◆ Prompt
Print every line of the listing below, starting with the line that holds "FirstRun : bool;" and going on through the line that holds "if String.eqb c", both included, and print nothing else.

◆ Data records
************

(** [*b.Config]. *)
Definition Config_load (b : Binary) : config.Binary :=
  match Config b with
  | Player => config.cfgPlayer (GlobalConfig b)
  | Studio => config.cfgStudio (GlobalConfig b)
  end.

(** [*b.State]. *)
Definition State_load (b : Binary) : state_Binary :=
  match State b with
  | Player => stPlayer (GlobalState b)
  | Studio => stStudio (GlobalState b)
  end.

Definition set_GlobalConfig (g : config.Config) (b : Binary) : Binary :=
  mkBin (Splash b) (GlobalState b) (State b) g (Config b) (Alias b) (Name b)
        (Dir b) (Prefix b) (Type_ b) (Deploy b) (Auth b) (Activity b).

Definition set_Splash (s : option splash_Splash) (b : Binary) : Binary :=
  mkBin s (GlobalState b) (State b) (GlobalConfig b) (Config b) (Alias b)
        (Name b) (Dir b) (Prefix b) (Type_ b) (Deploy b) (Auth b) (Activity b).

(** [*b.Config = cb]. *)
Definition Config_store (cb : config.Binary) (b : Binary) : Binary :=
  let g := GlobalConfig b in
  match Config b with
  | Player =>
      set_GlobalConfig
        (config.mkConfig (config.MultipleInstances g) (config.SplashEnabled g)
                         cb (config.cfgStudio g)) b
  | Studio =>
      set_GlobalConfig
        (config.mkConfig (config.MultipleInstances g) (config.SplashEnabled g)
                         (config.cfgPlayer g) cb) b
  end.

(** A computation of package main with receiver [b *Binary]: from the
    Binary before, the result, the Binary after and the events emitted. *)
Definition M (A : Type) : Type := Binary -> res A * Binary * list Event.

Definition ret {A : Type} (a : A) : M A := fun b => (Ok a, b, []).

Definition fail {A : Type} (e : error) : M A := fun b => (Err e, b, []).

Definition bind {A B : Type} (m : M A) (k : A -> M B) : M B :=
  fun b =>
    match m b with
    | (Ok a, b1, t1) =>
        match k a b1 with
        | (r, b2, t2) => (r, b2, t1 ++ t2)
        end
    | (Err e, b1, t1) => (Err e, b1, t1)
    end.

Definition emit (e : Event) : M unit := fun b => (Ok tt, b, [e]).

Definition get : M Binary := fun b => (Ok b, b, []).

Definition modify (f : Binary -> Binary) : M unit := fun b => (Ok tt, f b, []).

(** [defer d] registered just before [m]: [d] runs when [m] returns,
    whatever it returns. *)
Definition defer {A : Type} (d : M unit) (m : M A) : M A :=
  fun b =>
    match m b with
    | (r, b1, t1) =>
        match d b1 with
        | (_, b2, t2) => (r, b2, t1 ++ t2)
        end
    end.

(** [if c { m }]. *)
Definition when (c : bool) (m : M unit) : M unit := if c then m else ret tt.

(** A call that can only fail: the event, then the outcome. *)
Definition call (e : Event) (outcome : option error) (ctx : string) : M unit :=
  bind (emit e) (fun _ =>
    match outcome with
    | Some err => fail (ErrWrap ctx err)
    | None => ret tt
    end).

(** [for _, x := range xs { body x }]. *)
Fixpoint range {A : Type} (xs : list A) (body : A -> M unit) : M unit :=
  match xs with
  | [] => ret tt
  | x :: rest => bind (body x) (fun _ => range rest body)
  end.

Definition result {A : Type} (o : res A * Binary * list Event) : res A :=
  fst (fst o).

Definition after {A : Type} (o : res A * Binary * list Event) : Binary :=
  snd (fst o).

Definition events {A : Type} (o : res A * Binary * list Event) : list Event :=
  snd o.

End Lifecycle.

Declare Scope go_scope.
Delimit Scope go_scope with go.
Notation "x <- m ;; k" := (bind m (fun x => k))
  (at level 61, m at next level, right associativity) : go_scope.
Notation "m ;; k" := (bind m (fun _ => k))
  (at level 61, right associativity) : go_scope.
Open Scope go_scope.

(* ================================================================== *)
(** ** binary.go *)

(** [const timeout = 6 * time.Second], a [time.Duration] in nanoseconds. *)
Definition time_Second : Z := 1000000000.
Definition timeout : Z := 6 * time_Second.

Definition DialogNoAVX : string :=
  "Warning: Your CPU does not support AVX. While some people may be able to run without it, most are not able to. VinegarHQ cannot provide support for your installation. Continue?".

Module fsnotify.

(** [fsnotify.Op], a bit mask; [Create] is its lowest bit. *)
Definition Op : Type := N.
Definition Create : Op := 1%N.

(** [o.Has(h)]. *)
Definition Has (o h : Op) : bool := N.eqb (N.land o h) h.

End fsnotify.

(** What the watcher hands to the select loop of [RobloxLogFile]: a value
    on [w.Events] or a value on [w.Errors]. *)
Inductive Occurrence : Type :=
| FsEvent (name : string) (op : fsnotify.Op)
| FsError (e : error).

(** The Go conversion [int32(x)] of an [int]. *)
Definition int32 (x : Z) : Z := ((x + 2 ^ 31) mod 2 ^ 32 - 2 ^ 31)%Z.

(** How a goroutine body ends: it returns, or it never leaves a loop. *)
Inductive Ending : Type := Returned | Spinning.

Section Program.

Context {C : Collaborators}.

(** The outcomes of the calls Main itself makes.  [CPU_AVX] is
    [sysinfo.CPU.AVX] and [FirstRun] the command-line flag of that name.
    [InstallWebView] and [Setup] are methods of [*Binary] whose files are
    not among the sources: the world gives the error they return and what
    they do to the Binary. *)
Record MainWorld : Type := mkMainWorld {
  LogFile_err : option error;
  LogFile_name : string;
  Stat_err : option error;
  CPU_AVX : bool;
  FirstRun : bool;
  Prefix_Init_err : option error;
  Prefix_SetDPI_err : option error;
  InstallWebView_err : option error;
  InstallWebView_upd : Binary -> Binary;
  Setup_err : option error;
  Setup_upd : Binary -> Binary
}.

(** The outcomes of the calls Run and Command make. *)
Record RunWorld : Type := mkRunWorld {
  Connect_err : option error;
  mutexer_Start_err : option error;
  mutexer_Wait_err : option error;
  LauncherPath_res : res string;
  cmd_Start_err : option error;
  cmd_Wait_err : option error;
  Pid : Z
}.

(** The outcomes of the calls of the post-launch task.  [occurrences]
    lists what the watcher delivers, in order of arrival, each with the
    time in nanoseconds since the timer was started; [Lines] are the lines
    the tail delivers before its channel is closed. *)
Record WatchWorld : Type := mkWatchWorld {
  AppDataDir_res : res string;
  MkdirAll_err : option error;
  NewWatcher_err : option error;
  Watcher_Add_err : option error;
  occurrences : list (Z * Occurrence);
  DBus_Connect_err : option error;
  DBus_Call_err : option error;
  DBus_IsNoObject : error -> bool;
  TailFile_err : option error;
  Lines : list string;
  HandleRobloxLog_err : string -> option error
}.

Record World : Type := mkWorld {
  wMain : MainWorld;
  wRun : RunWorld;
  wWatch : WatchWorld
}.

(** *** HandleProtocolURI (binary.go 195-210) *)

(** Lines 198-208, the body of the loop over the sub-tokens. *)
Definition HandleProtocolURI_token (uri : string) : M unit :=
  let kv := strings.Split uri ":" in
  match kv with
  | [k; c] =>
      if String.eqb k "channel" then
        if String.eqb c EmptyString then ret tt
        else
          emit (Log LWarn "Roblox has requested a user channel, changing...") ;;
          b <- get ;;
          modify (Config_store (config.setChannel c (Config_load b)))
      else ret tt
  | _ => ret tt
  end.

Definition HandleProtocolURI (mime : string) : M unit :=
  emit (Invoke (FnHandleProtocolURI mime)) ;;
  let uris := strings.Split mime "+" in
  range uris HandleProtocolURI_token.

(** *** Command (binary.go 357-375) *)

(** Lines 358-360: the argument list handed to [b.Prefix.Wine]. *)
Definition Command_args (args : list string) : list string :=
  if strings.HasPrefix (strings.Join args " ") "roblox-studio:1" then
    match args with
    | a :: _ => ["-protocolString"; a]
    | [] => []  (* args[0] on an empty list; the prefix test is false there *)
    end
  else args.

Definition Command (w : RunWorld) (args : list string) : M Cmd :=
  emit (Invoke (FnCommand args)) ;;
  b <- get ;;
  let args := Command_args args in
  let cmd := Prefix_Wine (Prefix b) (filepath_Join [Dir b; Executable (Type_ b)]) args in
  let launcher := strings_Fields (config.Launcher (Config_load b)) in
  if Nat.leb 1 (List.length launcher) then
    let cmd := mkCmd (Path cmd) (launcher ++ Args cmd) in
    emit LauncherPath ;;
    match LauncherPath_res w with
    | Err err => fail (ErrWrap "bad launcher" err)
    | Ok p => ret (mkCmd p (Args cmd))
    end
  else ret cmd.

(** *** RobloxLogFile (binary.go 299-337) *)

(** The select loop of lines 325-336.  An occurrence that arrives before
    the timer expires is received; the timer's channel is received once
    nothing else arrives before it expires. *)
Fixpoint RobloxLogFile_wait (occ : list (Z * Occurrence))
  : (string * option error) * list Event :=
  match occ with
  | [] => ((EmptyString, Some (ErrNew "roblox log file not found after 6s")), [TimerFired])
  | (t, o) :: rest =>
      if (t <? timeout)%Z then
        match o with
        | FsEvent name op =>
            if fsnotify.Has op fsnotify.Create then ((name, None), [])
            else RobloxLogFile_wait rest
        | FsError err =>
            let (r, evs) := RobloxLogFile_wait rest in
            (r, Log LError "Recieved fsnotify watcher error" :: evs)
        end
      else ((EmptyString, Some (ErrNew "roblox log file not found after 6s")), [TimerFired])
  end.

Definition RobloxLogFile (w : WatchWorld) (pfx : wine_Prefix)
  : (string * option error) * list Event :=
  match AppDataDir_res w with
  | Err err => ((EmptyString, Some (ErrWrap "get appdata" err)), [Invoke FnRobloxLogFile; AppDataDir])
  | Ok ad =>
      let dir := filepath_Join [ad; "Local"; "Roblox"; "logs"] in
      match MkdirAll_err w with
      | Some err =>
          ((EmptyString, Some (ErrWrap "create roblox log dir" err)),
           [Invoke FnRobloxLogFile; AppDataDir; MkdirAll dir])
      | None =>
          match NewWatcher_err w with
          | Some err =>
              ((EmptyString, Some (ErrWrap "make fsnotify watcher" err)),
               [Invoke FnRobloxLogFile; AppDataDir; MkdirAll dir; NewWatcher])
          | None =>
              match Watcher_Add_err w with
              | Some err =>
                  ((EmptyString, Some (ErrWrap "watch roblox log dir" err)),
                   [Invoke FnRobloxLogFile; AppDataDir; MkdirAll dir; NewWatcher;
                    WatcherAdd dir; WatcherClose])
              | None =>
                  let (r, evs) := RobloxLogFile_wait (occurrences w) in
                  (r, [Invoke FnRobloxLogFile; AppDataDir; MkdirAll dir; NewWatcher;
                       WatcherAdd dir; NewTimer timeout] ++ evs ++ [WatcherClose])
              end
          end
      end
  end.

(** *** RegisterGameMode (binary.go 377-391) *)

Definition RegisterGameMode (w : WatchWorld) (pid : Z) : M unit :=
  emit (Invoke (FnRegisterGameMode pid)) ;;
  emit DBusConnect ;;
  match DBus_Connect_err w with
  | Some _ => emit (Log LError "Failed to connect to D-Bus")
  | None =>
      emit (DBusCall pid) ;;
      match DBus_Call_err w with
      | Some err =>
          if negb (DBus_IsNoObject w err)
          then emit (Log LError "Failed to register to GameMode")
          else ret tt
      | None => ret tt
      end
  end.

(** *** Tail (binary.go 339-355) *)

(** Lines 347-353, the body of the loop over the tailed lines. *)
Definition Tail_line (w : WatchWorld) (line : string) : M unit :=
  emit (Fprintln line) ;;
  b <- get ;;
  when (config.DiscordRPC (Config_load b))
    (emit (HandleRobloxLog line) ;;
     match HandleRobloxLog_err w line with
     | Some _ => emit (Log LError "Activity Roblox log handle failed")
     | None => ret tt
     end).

************

◆ Expected output
  FirstRun : bool;
  Prefix_Init_err : option error;
  Prefix_SetDPI_err : option error;
  InstallWebView_err : option error;
  InstallWebView_upd : Binary -> Binary;
  Setup_err : option error;
  Setup_upd : Binary -> Binary
}.

(** The outcomes of the calls Run and Command make. *)
Record RunWorld : Type := mkRunWorld {
  Connect_err : option error;
  mutexer_Start_err : option error;
  mutexer_Wait_err : option error;
  LauncherPath_res : res string;
  cmd_Start_err : option error;
  cmd_Wait_err : option error;
  Pid : Z
}.

(** The outcomes of the calls of the post-launch task.  [occurrences]
    lists what the watcher delivers, in order of arrival, each with the
    time in nanoseconds since the timer was started; [Lines] are the lines
    the tail delivers before its channel is closed. *)
Record WatchWorld : Type := mkWatchWorld {
  AppDataDir_res : res string;
  MkdirAll_err : option error;
  NewWatcher_err : option error;
  Watcher_Add_err : option error;
  occurrences : list (Z * Occurrence);
  DBus_Connect_err : option error;
  DBus_Call_err : option error;
  DBus_IsNoObject : error -> bool;
  TailFile_err : option error;
  Lines : list string;
  HandleRobloxLog_err : string -> option error
}.

Record World : Type := mkWorld {
  wMain : MainWorld;
  wRun : RunWorld;
  wWatch : WatchWorld
}.

(** *** HandleProtocolURI (binary.go 195-210) *)

(** Lines 198-208, the body of the loop over the sub-tokens. *)
Definition HandleProtocolURI_token (uri : string) : M unit :=
  let kv := strings.Split uri ":" in
  match kv with
  | [k; c] =>
      if String.eqb k "channel" then
        if String.eqb c EmptyString then ret tt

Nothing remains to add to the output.